W3C home > Mailing lists > Public > www-validator@w3.org > June 2001

Re: Non-SGML Char Refs

From: Thanasis Kinias <tkinias@optimalco.com>
Date: Fri, 08 Jun 2001 09:21:58 -0700
To: Martin Duerst <duerst@w3.org>, Bjoern Hoehrmann <derhoermi@gmx.net>
Cc: "'www-validator@w3.org'" <www-validator@w3.org>
Message-id: <01060809215801.05845@localhost.localdomain>
On Tuesday 05 June 2001 01:02, Martin Duerst wrote:
> At 04:32 01/06/05 +0200, Bjoern Hoehrmann wrote:
> >* Thanasis Kinias wrote:
> > >The validator complains about "non-SGML character" references (e.g.,
> > > &#147; instead of the correct &#8220;) only when validating as XHTML. 
> > > That implies that &#147; and the other Microsoft characters from
> > > decimal 128-159 (hex 80-9f) _are_ valid in HTML.
> >
> >They are, they just refer to non-printing control characters.
> No, sorry, they are not.
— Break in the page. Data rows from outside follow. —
(** ** What a merge does *)
Definition for_pwm (preset : list Channel) (p : Z) : option Channel := find (fun pc => cc_PWM pc =? p) preset.
Definition in_place (preset : list Channel) (old : Channel) : Channel :=
  match for_pwm preset (cc_PWM old) with Some pc => merge_one old pc | None => old end.
Definition new_pwms (cfgChans preset : list Channel) : list Channel :=
  List.filter (fun pc => bool_decide (cc_PWM pc ∉ map cc_PWM cfgChans)) preset.
Lemma merge_one_fields old pc : let ch := merge_one old pc in
  cc_Name ch = cc_Name old /\ cc_PWM ch = cc_PWM pc /\ cc_Sensor ch = cc_Sensor pc /\ cc_Curve ch = cc_Curve pc /\
  cc_Critical ch = cc_Critical pc /\ cc_Stop ch = cc_Stop pc /\
  cc_Hysteresis ch = cc_Hysteresis (if cc_PostSet pc then pc else old) /\ cc_MinOn ch = cc_MinOn (if cc_PostSet pc then pc else old) /\
  cc_Ceiling ch = (if cc_Ceiling pc =? 0 then cc_Ceiling old else cc_Ceiling pc).
Proof.
  destruct old as [n0 p0 s0 c0 cr0 st0 h0 m0 ce0 ps0], pc as [n p s c cr st h m ce ps]. unfold merge_one. cbn.
  destruct ps; cbn; destruct (ce =? 0); cbn; done.
Qed.
Lemma for_pwm_Some preset p pc : for_pwm preset p = Some pc -> pc ∈ preset /\ cc_PWM pc = p.
Proof. intros [H1 H2]%find_some. split; [by apply list_elem_of_In|lia]. Qed.
Lemma for_pwm_None preset p : p ∉ map cc_PWM preset -> for_pwm preset p = None.
Proof.
  intros Hn. destruct (for_pwm preset p) as [pc|] eqn:E; [|done]. apply for_pwm_Some in E as [Hin <-]. destruct Hn. by apply list_elem_of_fmap_2.
Qed.
Lemma for_pwm_in preset pc : NoDup (map cc_PWM preset) -> pc ∈ preset -> for_pwm preset (cc_PWM pc) = Some pc.
Proof.
  intros Hnd Hin. destruct (for_pwm preset (cc_PWM pc)) as [qc|] eqn:E.
  - apply for_pwm_Some in E as [Hq Hp]. apply list_elem_of_lookup in Hin as [i Hi], Hq as [j Hj].
    assert (i = j) as -> by (eapply (NoDup_lookup (map cc_PWM preset)); [done|by rewrite list_lookup_fmap, Hi|rewrite list_lookup_fmap, Hj; cbn; by rewrite Hp]).
    by simplify_eq.
  - apply list_elem_of_In in Hin. pose proof (find_none _ _ E _ Hin) as Hf. cbn in Hf. lia.
Qed.
Lemma in_place_pwm preset old : cc_PWM (in_place preset old) = cc_PWM old /\ cc_Name (in_place preset old) = cc_Name old.
Proof.
  unfold in_place. destruct (for_pwm preset (cc_PWM old)) as [pc|] eqn:E; [|done]. apply for_pwm_Some in E as [_ E].
  destruct (merge_one_fields old pc) as (-> & -> & _). done.
Qed.
Lemma last_index_here cfgChans k ch : NoDup (map cc_PWM cfgChans) -> cfgChans !! k = Some ch -> last_index (cc_PWM ch) cfgChans = Some k.
Proof.
  intros Hnd Hk. destruct (last_index (cc_PWM ch) cfgChans) as [j|] eqn:E; [by rewrite (last_index_unique _ _ _ _ _ Hnd E Hk)|].
  apply last_index_None in E. eapply Forall_lookup_1 in E; [|exact Hk]. done.
Qed.
Lemma merge_known_spec cfgChans preset out :
  NoDup (map cc_PWM cfgChans) -> NoDup (map cc_PWM preset) -> map cc_PWM out = map cc_PWM cfgChans ->
  merge_known cfgChans preset out = (map (in_place preset) out, new_pwms cfgChans preset).
Proof.
  intros Hc. revert out. induction preset as [|pc preset IH]; intros out Hp Ho.
  { cbn. f_equal. symmetry. etrans; [apply list_fmap_ext|apply list_fmap_id]. done. }
  cbn in Hp. apply NoDup_cons in Hp as [Hnew Hp]. cbn [merge_known new_pwms List.filter].
  assert (Hat : forall j ch, out !! j = Some ch -> exists c, cfgChans !! j = Some c /\ cc_PWM c = cc_PWM ch).
  { intros j ch Hj. pose proof (f_equal (fun l => l !! j) Ho) as E. rewrite !list_lookup_fmap, Hj in E. destruct (cfgChans !! j) as [c|]; [|done].
    exists c. split; [done|]. by injection E. }
  destruct (last_index (cc_PWM pc) cfgChans) as [i|] eqn:E.
  - apply last_index_Some in E as E'. destruct E' as (c & Hi & Hpc).
    rewrite bool_decide_eq_false_2 by (intros H; apply H; rewrite <- Hpc; apply list_elem_of_fmap_2; by eapply list_elem_of_lookup_2).
    rewrite IH; [|done|].
    + f_equal. apply list_eq. intros j. rewrite !list_lookup_fmap. destruct (decide (j = i)) as [->|Hne].
      * rewrite list_lookup_alter_eq. destruct (out !! i) as [old|] eqn:Eo; [|done]. cbn. f_equal.
        destruct (Hat _ _ Eo) as (c' & Hc' & Hp'). rewrite Hi in Hc'. injection Hc' as <-.
        unfold in_place. destruct (merge_one_fields old pc) as (_ & -> & _). rewrite (for_pwm_None preset) by done.
        cbn. by rewrite <- Hp', Hpc, Z.eqb_refl.
      * rewrite list_lookup_alter_ne by done. destruct (out !! j) as [old|] eqn:Eo; [|done]. cbn. f_equal.
        destruct (Hat _ _ Eo) as (c' & Hc' & Hp'). unfold in_place. cbn. rewrite (proj2 (Z.eqb_neq (cc_PWM pc) (cc_PWM old))); [done|].
        intros Heq. apply Hne. apply (last_index_unique (cc_PWM pc) cfgChans i j c' Hc E Hc'). by rewrite Hp'.
    + rewrite <- Ho. apply list_eq. intros j. rewrite !list_lookup_fmap. destruct (decide (j = i)) as [->|Hne].
      * rewrite list_lookup_alter_eq. destruct (out !! i) as [old|] eqn:Eo; [|done]. cbn. f_equal.
        destruct (merge_one_fields old pc) as (_ & -> & _). destruct (Hat _ _ Eo) as (c' & Hc' & Hp'). rewrite Hi in Hc'. injection Hc' as <-. by rewrite <- Hpc.
      * by rewrite list_lookup_alter_ne.
  - apply last_index_None in E. rewrite bool_decide_eq_true_2.
    2: { intros (c & Hpc & Hin)%list_elem_of_fmap. eapply Forall_forall in E; [|exact Hin]. congruence. }
    rewrite IH by done. f_equal. apply list_fmap_ext. intros j ch Hj. destruct (Hat _ _ Hj) as (c & Hcj & Hpc).
    unfold in_place. cbn. rewrite (proj2 (Z.eqb_neq (cc_PWM pc) (cc_PWM ch))); [done|]. eapply Forall_lookup_1 in E; [|exact Hcj]. congruence.
Qed.

(** The added channel [ch] is [pc], under a name that is one of three kinds. *)
Definition added_as (bound : nat) (pc ch : Channel) : Prop := ch = pc <| cc_Name := cc_Name ch |> /\
  (cc_Name ch = cc_Name pc \/ cc_Name ch = pwm_name (cc_PWM pc) \/
   exists k, 2 <= k <= Z.of_nat bound + 2 /\ cc_Name ch = numbered (cc_PWM pc) k).
Lemma add_one_spec (bound : nat) out pc : NoDup (map cc_Name out) -> (length out <= bound)%nat ->
  exists ch, add_one (out, list_to_set (map cc_Name out)) pc = (out ++ [ch], list_to_set (map cc_Name (out ++ [ch]))) /\
    added_as bound pc ch /\ NoDup (map cc_Name (out ++ [ch])).
Proof.
  intros Hnd Hlen. set (names := list_to_set (map cc_Name out) : gset string).
  assert (Hset : forall ch, list_to_set (map cc_Name (out ++ [ch])) = {[cc_Name ch]} ∪ names).
  { intros ch. unfold names. rewrite map_app, list_to_set_app_L. cbn. set_solver. }
  assert (Hfree : forall ch, cc_Name ch ∉ names -> NoDup (map cc_Name (out ++ [ch]))).
  { intros ch Hn. rewrite map_app. apply NoDup_app. split; [done|]. split; [|apply NoDup_singleton].
    intros x Hx ->%list_elem_of_singleton. apply Hn. by apply elem_of_list_to_set. }
  unfold add_one. fold names. destruct (bool_decide_reflect (cc_Name pc ∈ names)) as [Hin|Hout].
  - set (n := next_name (S (size names)) names (cc_PWM pc) 2 (pwm_name (cc_PWM pc))).
    destruct (next_name_cases (S (size names)) names (cc_PWM pc) 2 (pwm_name (cc_PWM pc)) (numbered_free names (cc_PWM pc))) as [Hn Hk]. fold n in Hn, Hk.
    assert (Hsz : (size names <= bound)%nat).
    { unfold names. rewrite size_list_to_set by done. by rewrite length_map. }
    exists (pc <| cc_Name := n |>). rewrite Hset. destruct pc as [n0 p s c cr st h m ce ps]. cbn in Hn, Hk |- *. split; [done|].
    split; [|by apply Hfree]. split; [done|]. right. destruct Hk as [Hk|(k & Hk & E)]; [by left|]. right. exists k. split; [lia|exact E].
  - exists pc. rewrite Hset. split; [done|]. split; [|by apply Hfree]. split; [by destruct pc|by left].
Qed.
Lemma adds_spec (bound : nat) adds out : NoDup (map cc_Name out) -> (length out + length adds <= bound)%nat ->
  exists added, (fold_left add_one adds (out, list_to_set (map cc_Name out))).1 = out ++ added /\
    Forall2 (added_as bound) adds added /\ NoDup (map cc_Name (out ++ added)).
Proof.
  revert out. induction adds as [|pc adds IH]; intros out Hnd Hlen; cbn [fold_left length] in *.
  - exists []. rewrite app_nil_r. split_and!; [done|constructor|done].
  - destruct (add_one_spec bound out pc Hnd ltac:(lia)) as (ch & -> & Ha & Hnd').
    destruct (IH (out ++ [ch]) Hnd') as (added & -> & Hf & Hn); [rewrite length_app; cbn; lia|].
    exists (ch :: added). rewrite <- app_assoc in Hn |- *. split_and!; [done|by constructor|done].
Qed.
See
> http://www.w3.org/TR/REC-html40/sgml/sgmldecl.html
>           BASESET  "ISO Registration Number 177//CHARSET

Funny, I quoted this exactly in my original post.  Great minds must think 
alike, eh Martin?

> Actually, these code positions are valid (though rather useless)
> in XML, but they are invalid in HTML. So I'm not sure what the
> result is for XHTML.

The intent of my original post (which was admittedly not entirely clear) was 
to find out why the validator shows exactly the opposite of this:  it accepts 
the characters in HTML4 but complains in XHTML.  (WDG's, BTW, complains about 
them under HTML4 DTDs, too.).

I don't think these can be valid code positions in XML, because an XML doc is 
also a SGML doc, so if SGML disallows them XML must also, no?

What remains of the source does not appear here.